I would have time, I thought, and time to spare,
With only streams and birds for company,
To build out of my life a few wild stanzas.
And then it came to me, that so was death,
A little way away from everywhere.
There is a thing in me still dreams of trees.
But let it go. Homesick for moderation,
Half the world’s artists shrink or fall away.
If any find solution, let him tell it.
Meanwhile I bend my heart toward lamentation
Where, as the times implore our true involvement,
The blades of every crisis point the way.
I would it were not so, but so it is.
Who ever made music of a mild day?
When Oliver talks about a “dream of trees” I don’t think she is necessarily talking about a place physically so much as she is psychologically – the one where Barbara Bush wants to go so that she doesn’t have to mess up her “beautiful mind.” But, as the poem so powerfully says, “And then it came to me, that so was death, a little way away from everywhere.”

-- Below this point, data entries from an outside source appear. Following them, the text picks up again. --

(** [if (z_ok && reproj_err < best_reproj_err) { best_... = ...; }]. *)
Definition take_if_better (b : Best) (a1_index : Z) (c : Candidate) : Best :=
  if cand_z_ok c && F64.ltb (cand_reproj_err c) (best_reproj_err b)
  then mkBest (cand_reproj_err c) a1_index (cand_corners c)
              (cand_rvec c) (cand_tvec c)
  else b.

(** [for (int a1_index : a1_candidates) { ... }]. *)
Fixpoint candidate_loop `{OpenCV} (verbose_debug : bool)
    (corners : list Point2f) (frame : Mat) (vals : list double)
    (a1_candidates : list Z) (st : Best * list LogLine)
    : option (Best * list LogLine) :=
  match a1_candidates with
  | [] => Some st
  | a1_index :: rest =>
      match evaluate_candidate corners frame a1_index with
      | None => None
      | Some c =>
          let logged :=
            if verbose_debug then
              match vec_at vals a1_index with
              | None => None
              | Some v =>
                  Some (snd st ++ [mkLogLine a1_index v (cand_pnp_ok c)
                                     (cand_z_ok c) (cand_reproj_err c)])
              end
            else Some (snd st) in
          match logged with
          | None => None
          | Some lg =>
              candidate_loop verbose_debug corners frame vals rest
                (take_if_better (fst st) a1_index c, lg)
          end
      end
  end.

(** The lambda [find_best_pose]; [verbose_debug] and [detector] are its
    captures. *)
Definition find_best_pose `{OpenCV} (verbose_debug : bool)
    (corners : list Point2f) (frame gray : Mat) : option PoseSearch :=
  let a1_candidates := [0; 1; 2; 3] in
  let rows := CORNERS_Y in
  let cols := CORNERS_X in
  match outer_square_centers rows cols corners with
  | None => None
  | Some outer_corners =>
      match
        for_lt 4 (fun i vals =>
          match vec_at outer_corners i with
          | None => None
          | Some pt =>
              if outside_image gray pt then Some vals
              else vec_set vals i (outer_square_brightness gray pt)
          end) (repeat d_1e6 4)
      with
      | None => None
      | Some vals =>
          match
            candidate_loop verbose_debug corners frame vals a1_candidates
              (mkBest d_1e9 (-1) [] Mat_empty Mat_empty, [])
          with
          | None => None
          | Some (b, lg) => Some (mkPoseSearch vals b lg)
          end
      end
  end.

(** The frame loop of [main] once the corners are found (lines 283-310),
    as far as it touches the calibrator and the stored corner orders. *)
Record FrameCorners : Type := mkFrameCorners {
  a1 : list Point2f;
  h8 : list Point2f
}.

Record Session : Type := mkSession {
  calibrator : Calibrator;
  all_frame_corners : list FrameCorners;
  last_valid_corners_idx : Z
}.

Definition use_detected_corners `{OpenCV} (verbose_debug : bool) (s : Session)
    (corners : list Point2f) (frame gray : Mat) : option (Session * bool) :=
  match find_best_pose verbose_debug corners frame gray with
  | None => None
  | Some found =>
      if best_a1 (best found) =? -1 then
        (* "Pose not valid" *)
        Some (s, false)
      else
        let obj_pts := ChessboardImpl.generate_object_points detector in
        let cal := CalibratorImpl.add_sample (calibrator s)
                     (best_corners (best found)) obj_pts in
        match ChessboardImpl.reorder_corners detector
                (best_corners (best found))
                (Int.sub 3 (best_a1 (best found))) with
        | None => None
        | Some h8_corners =>
            let stored := all_frame_corners s ++
                          [mkFrameCorners (best_corners (best found)) h8_corners] in
            Some (mkSession cal stored
                    (Int.sub (Int.wrap (Z.of_nat (length stored))) 1), true)
        end
  end.

(** ** Concrete collaborators and inputs for the examples *)

Module Examples.

Definition pt2 (x y : Z) : Point2f := mkPoint2f (F32.of_int x) (F32.of_int y).

(** A [rows] x [cols] grid of corners, row-major, starting at ([x0], [y0]),
    [step_x] and [step_y] pixels apart. *)
Definition grid (rows cols : nat) (x0 y0 step_x step_y : Z) : list Point2f :=
  flat_map (fun r =>
    map (fun c => pt2 (x0 + step_x * Z.of_nat c) (y0 + step_y * Z.of_nat r))
        (seq 0 cols)) (seq 0 rows).

Definition identity3 : Mat :=
  mkMat 3 3 [ d_1; F64.zero; F64.zero;
              F64.zero; d_1; F64.zero;
              F64.zero; F64.zero; d_1 ].

Definition fixed_calibration : CalibrateCameraOut :=
  mkCalibrateCameraOut (F64.of_int 3) identity3 (Mat_zeros 5 1)
    [Mat_zeros 3 1] [Mat_zeros 3 1].

(** A pose solver that always converges to a board facing the camera and
    whose pose projects the object points, in their order, onto the pixels
    [onto] (padded for longer inputs); the left half of every image is
    dark. *)
Definition cv_project_onto (onto : list Point2f) : OpenCV :=
  {| solvePnP := fun _ _ _ _ => mkPnP true (Mat_zeros 3 1) (Mat_zeros 3 1);
     Rodrigues := fun _ => identity3;
     projectPoints := fun obj _ _ _ _ =>
       firstn (length obj) (onto ++ map (fun _ => pt2 0 0) obj);
     roi_mean := fun _ org =>
       if F32.ltb (p2x org) (F32.of_int 320) then F64.of_int 30
       else F64.of_int 200;
     calibrateCamera := fun _ _ _ _ _ => fixed_calibration |}.

(** The projections fall on the grid [grid 7 7 100 100 50 50]. *)
Definition cv_project_grid : OpenCV := cv_project_onto (grid 7 7 100 100 50 50).

(** The projections fall 15 pixels to the right of that grid. *)
Definition cv_project_shifted : OpenCV :=
  cv_project_onto (grid 7 7 115 100 50 50).

Definition image_640x480 : Mat := mkMat 480 640 [].

(** 49 corners on one pixel. *)
Definition corners_one_pixel : list Point2f := repeat (pt2 100 100) 49.

(** A board that fills a 640x480 frame: every outer square centre lies
    outside the image. *)
Definition corners_filling_frame : list Point2f := grid 7 7 20 15 100 75.

End Examples.


(** ** Index arithmetic of [reorder_corners] *)

(** Walking a dimension of [n] entries forwards or backwards. *)
Definition flip (forwards : bool) (n k : nat) : nat :=
  if forwards then k else (n - 1 - k)%nat.

Definition forwards_x (a1_index : Z) : bool := (a1_index =? 0) || (a1_index =? 2).
Definition forwards_y (a1_index : Z) : bool := (a1_index =? 0) || (a1_index =? 1).

(** The input position that [reorder_corners] copies to output position
    [i] on a board of [R] rows and [C] columns. *)
Definition reorder_index (R C : nat) (a1_index : Z) (i : nat) : nat :=
  (flip (forwards_y a1_index) R (i / C) * C
   + flip (forwards_x a1_index) C (i mod C))%nat.

(** The object point of grid position ([r], [c]). *)
Definition object_point (cb : Chessboard) (r c : Z) : Point3f :=
  mkPoint3f (F32.mul (F32.of_int r) (square_size_ cb))
            (F32.mul (F32.of_int c) (square_size_ cb))
            F32.zero.

(** ** The three gates and the selection, as the specification words them *)

(** The mean distance in pixels between the projected object points and
    the corners they should fall on, over all the points. *)
Definition mean_reproj_error (proj_pts test_corners : list Point2f) : double :=
  F64.div
    (fold_left (fun err pc => F64.add err (P2.norm (P2.sub (fst pc) (snd pc))))
               (combine proj_pts test_corners) F64.zero)
    (F64.of_int (Z.of_nat (length proj_pts))).

(** The gates with the bound the code enforces: the pose solve converged,
    the entry (2,2) of the rotation matrix is positive, and the mean
    reprojection error is at most 15.0. *)
Definition passes_gates (c : Candidate) : bool :=
  cand_pnp_ok c && F64.ltb F64.zero (cand_R22 c)
  && F64.leb (cand_reproj_err c) d_15.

We would do well to remember that we who are “bending our hearts toward lamentation” are participating in a fierce kind of living. Its the kind of living that bears witness to what is happening in the world – even when what is happening is excruciatingly painful. And we engage where we can to do what we can. The times, indeed, do “implore our true involvement” and “the blades of every crisis point the way.”
I think about those awful interviews on TV when folks are trying to canonize a person who has died. They usually say something like “he/she loved life.” They usually mean the person was happy and bubbly. Well, I think those of us who are in this struggle are the ones who are demonstrating a real love of life – by not distancing from the difficult, but diving right in and getting our hands dirty while trying to make a difference.
I have frankly never understood the tendency we see in our culture today to avoid the tough issues in life – or to gloss them over with superficiality. Ever since I was a little girl, I’ve wanted to know…ask questions…try to understand…and try to help. And when others think there’s something wrong with me because of that – I don’t get the point. Perhaps there is something wrong with me. But as Oliver implies, who’s making the music these days??